When I came to Delhi, I stayed in Sri Aurobindo Ashram on Aurobindo Marg. There I had a very strong experience that India was my country and destiny had taken me to a place that was a ‘country of my heart’. So, I stayed in India and did not proceed further. I stayed in Pondicherry for 7 years.

The Mother of Pondicherry (Sri Aurobindo’s companion who was French by birth) was still alive then and I met her twice. It was a turning point in my life actually.

I also read Sri Aurobindo who was not only a Yogi but a great poet, a great philosopher and also a nationalist. Not many people remember today that Sri Aurobindo was an intense nationalist in the spirit of Srimad Bhagwad Gita. He wanted the British to leave India and contrary to Gandhi, he believed that it should be achieved by force, if necessary. Sri Aurobindo was imprisoned twice by the British who thought he was the most dangerous man in nationalist India. So, that part of Sri Aurobindo influenced me a lot.

He was also a great defender of Hindus. He thought that the word ‘Hindu’ was a misnomer and that it is actually the spirituality that stands behind and props up Hinduism, that ancient knowledge which is universal in nature.

When The Mother died in 1973, I did not know what to do as I was totally lost.

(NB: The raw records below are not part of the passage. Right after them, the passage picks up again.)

(** Whatever the endpoints, a non-empty answer of [dijkstra] is a path from
    the start to the goal over pathable cells in unit steps; it passes no
    cell twice and is no longer than the grid has cells. *)
Theorem dijkstra_sound g s e p :
  rectangular g → dijkstra g s e = Ret p → p ≠ [] →
  valid_path g s e p ∧ NoDup p ∧
  (length p ≤ length g * length (default [] (g !! 0%nat)))%nat.
Proof.
  intros Hrect Hd Hne.
  destruct (dijkstra_total g s e Hrect) as (p' & Hd' & Hcases).
  rewrite Hd in Hd'. injection Hd' as <-.
  destruct Hcases as [?|[Hp Hmin]]; [done|].
  pose proof (shortest_path_NoDup _ _ _ _ Hp Hmin) as Hnd.
  split; [by apply is_path_valid|]. split; [done|].
  apply cells_length_bound; [done|].
  destruct (is_path_valid _ _ _ _ Hp) as (_ & _ & Hf & _).
  eapply Forall_impl; [done|]. by intros n [? _].
Qed.

(** From a pathable cell to itself the path is that cell alone. *)
Theorem dijkstra_same_cell g s :
  rectangular g → pathable g s → dijkstra g s s = Ret [s].
Proof.
  intros Hrect Hs.
  destruct (dijkstra_fuel_valid g s s (grid_fuel g) Hrect Hs Hs (le_n _))
    as [(p & Hd & Hp & Hmin)|[_ Hno]].
  - unfold dijkstra. rewrite Hd. f_equal.
    specialize (Hmin [s] (is_path_one g s Hs)).
    destruct (is_path_head _ _ _ _ Hp) as [p' ->].
    destruct p'; [done|]. simpl in Hmin. lia.
  - destruct (Hno [s]). by constructor.
Qed.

Since I had done a little bit of local journalism in France before I came to India, I started freelancing. I did some photo feature in the South as I was based in Pondicherry. Slowly, I became the political correspondent for the then most important Swiss newspaper and subsequently for Le Figaro, the French political newspaper. That’s how I became a journalist.

Defender of Hindu culture

Of course, I’m known as a defender of Hindus. There are not many foreign journalists who defend Hindus, at least I don’t know anybody.

I defend Hindus not because of Hinduism but because I believe, as Sri Aurobindo said very clearly, that this ancient knowledge that some people call dharma, some people call Hinduism is very precious because it’s the only one left in the world where people can understand who they are, where they come from, what happens when you die, what happens when you are reborn, what is karma, what is dharma etc. This knowledge is lost in the world. It’s there only in India.

This knowledge is under attack from all sides, not only from Marxists, Islamic state and Christian conversions but also from westernisation.

Islam and Clash of civilisations

I remember even Murali Manohar Joshi, who I used to defend in those days, kept saying that there was nothing like clash of civilisations. But there is one between Islam and the civilised, democratic or free world of which India is a part. It’s very much there. People don’t want to see it. They keep blinking and say there is no clash of civilisations and it’s only a minority, but there is a war going on.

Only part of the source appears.